Di tengah adalah salah satu tokoh pembaharuan di Negara kelas B (Muhammad Lutfi). Anda jangan heran, begitulah kelakuannya. |
Sementara itu, presiden pertama yaitu Muhammad Ani juga
turut serta membangkitkan semangat rakyatnya untuk berani bersuara pada ajang
diskusi yang diselenggarakan di kelas. Salah satu trik yang dilakukan oleh
Muhammad Ani untuk memancing para rakyat agar mau bersuara adalah dengan cara
melemparkan pertanyaan sulit yang terkadang memang tidak perlu dipertanyakan. Misalnya,
“Buat apa kita kuliah?.” “Duluan mana telur atau kepompong?.” “Mengapa kita
bernafas?.” Dsb.
Dua tokoh inilah yang pertama kali membuka keberanian
masyarakat untuk berani bersuara.
Kepemimpinan Muhammad Ani tidak berlangsung lama, ia
hanya mampu bertahan memimpin negara sepanjang satu semester. Integritas dan
kredibiltas kepemimpinan Muhammad Ani mulai diragukan oleh masyarakat semenjak
ia bersikap masa bodoh terhadap nilai ujian masyarakat di Negara kelas B.
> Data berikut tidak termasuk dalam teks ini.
Lemma g_read_parts (g : Garbler P) from n ps (bs : list (list bool)) (l : list (list Key)) us bss ls : (from = 0 ∨ from = 1) →
  part_sizes ps bs → part_sizes ps l → (from ≠ 1 → l = (λ b : list bool, w_public_input g <$> b : list Key) <$> bs) →
  Forall3 (g_read_unit g) us bss ls → Forall3 (g_read_unit g) (units_of (from, n, ps) ++ us) (bs ++ bss) (l ++ ls).
Proof.
  intros Hf Hb Hl He HF. apply Forall3_app; [|done]. cbn [units_of]. revert bs l Hb Hl He.
  induction ps as [|[[lo k] d] ps IH]; intros bs l Hb Hl He; inversion Hb; inversion Hl; subst; cbn; constructor.
  - split_and!; [done..|]. intros Hn. by injection (He Hn).
  - apply IH; [done..|]. intros Hn. by injection (He Hn).
Qed.

Lemma g_read (g : Garbler P) keys its inp bss inp' : reads 0 inp its bss inp' → ∀ S, Forall item_ok its →
  in_range S (dests (units its)) →
  ∃ l1, foldM (item_read g) (S, inp, keys) its = Ok (wr S (dests (units its)) l1, inp', keys) ∧
    Forall3 (g_read_unit g) (units its) bss l1.
Proof.
  induction 1 as [inp|n ps its x inp inp1 bss inp' Hx _ IH|from n ps its bs inp bss inp' Hn Hb _ IH];
    intros S Hi Hr; [by exists []; split; [|constructor]|..];
    apply Forall_cons in Hi as [[Hf Hp] Hi]; rewrite dests_cons in Hr |- *; cbn [snd] in Hr |- *; apply Forall_app in Hr as [Hr1 Hr2];
    cbn [foldM item_read in_mine garble_inputter].
  - set (l := (λ p, w_public_input g <$> part_bits x p) <$> ps).
    destruct (IH (wr S (part_dests ps) l) Hi) as (l1 & E & HF); [by unfold in_range; rewrite wr_length|].
    exists (l ++ l1). cbn [Z.eqb]. rewrite Hx, bind_ok, (garble_parts g keys x ps S Hp Hr1), bind_ok. cbn [fst snd].
    rewrite bind_ok. rewrite wr_app by by unfold part_dests, l; rewrite !length_fmap. split; [exact E|].
    rewrite units_cons. pose proof (part_bits_sizes x ps Hp) as Hs. apply g_read_parts; [done|done| | |done].
    + unfold l. revert Hs. unfold part_sizes. rewrite !Forall2_fmap_r. intros HF2. eapply Forall2_impl; [exact HF2|].
      intros [[lo k] d] p. cbn. by rewrite length_fmap.
    + intros _. unfold l. by rewrite <-list_fmap_compose.
  - destruct Hf as [-> | ->]; [done|]. cbn [Z.eqb].
    destruct (other_parts (P':=Garbler P) ps S Hp Hr1) as (l & El & Hl). rewrite El, !bind_ok.
    destruct (IH (wr S (part_dests ps) l) Hi) as (l1 & E & HF); [by unfold in_range; rewrite wr_length|].
    exists (l ++ l1). rewrite wr_app by by unfold part_dests; rewrite length_fmap; symmetry; eapply Forall2_length.
    split; [exact E|]. rewrite units_cons. by apply g_read_parts; [right|..].
Qed.

Definition unit_sizes (us : list unit_in) (l : list (list Key)) : Prop :=
  Forall2 (λ '(_, k, _) ws, Z.of_nat (length ws) = k) us l.

Lemma unit_sizes_app from n ps us l ls : part_sizes ps l → unit_sizes us ls →
  unit_sizes (units_of (from, n, ps) ++ us) (l ++ ls).
Proof.
  intros Hl HF. apply Forall2_app; [|done]. cbn [units_of]. apply Forall2_fmap_l. eapply Forall2_impl; [exact Hl|].
  by intros [[lo k] d] ws.
Qed.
Pada semester dua, kepemimpinan digantikan oleh Feri. Ia
resmi menjadi presiden lewat pemilihan umum dengan mekanisme yang sama dengan
pemilihan sebelumnya, yaitu melalui tulis di kertas. Budaya pemilihan presiden
dengan cara tersebut tidak pernah digantikan oleh komisi pemilihan umum Negara
kelas B karena cara tersebut dinilai sangat praktis, cepat, dan hemat biaya. Feri
bahkan didaulat menjadi presiden seumur hidup oleh rakyat di Negara kelas B
karena kepemimpinannya dinilai baik dan bertanggung jawab alias mau
disuruh-suruh (Jokowi harus banyak belajar dari presiden Feri).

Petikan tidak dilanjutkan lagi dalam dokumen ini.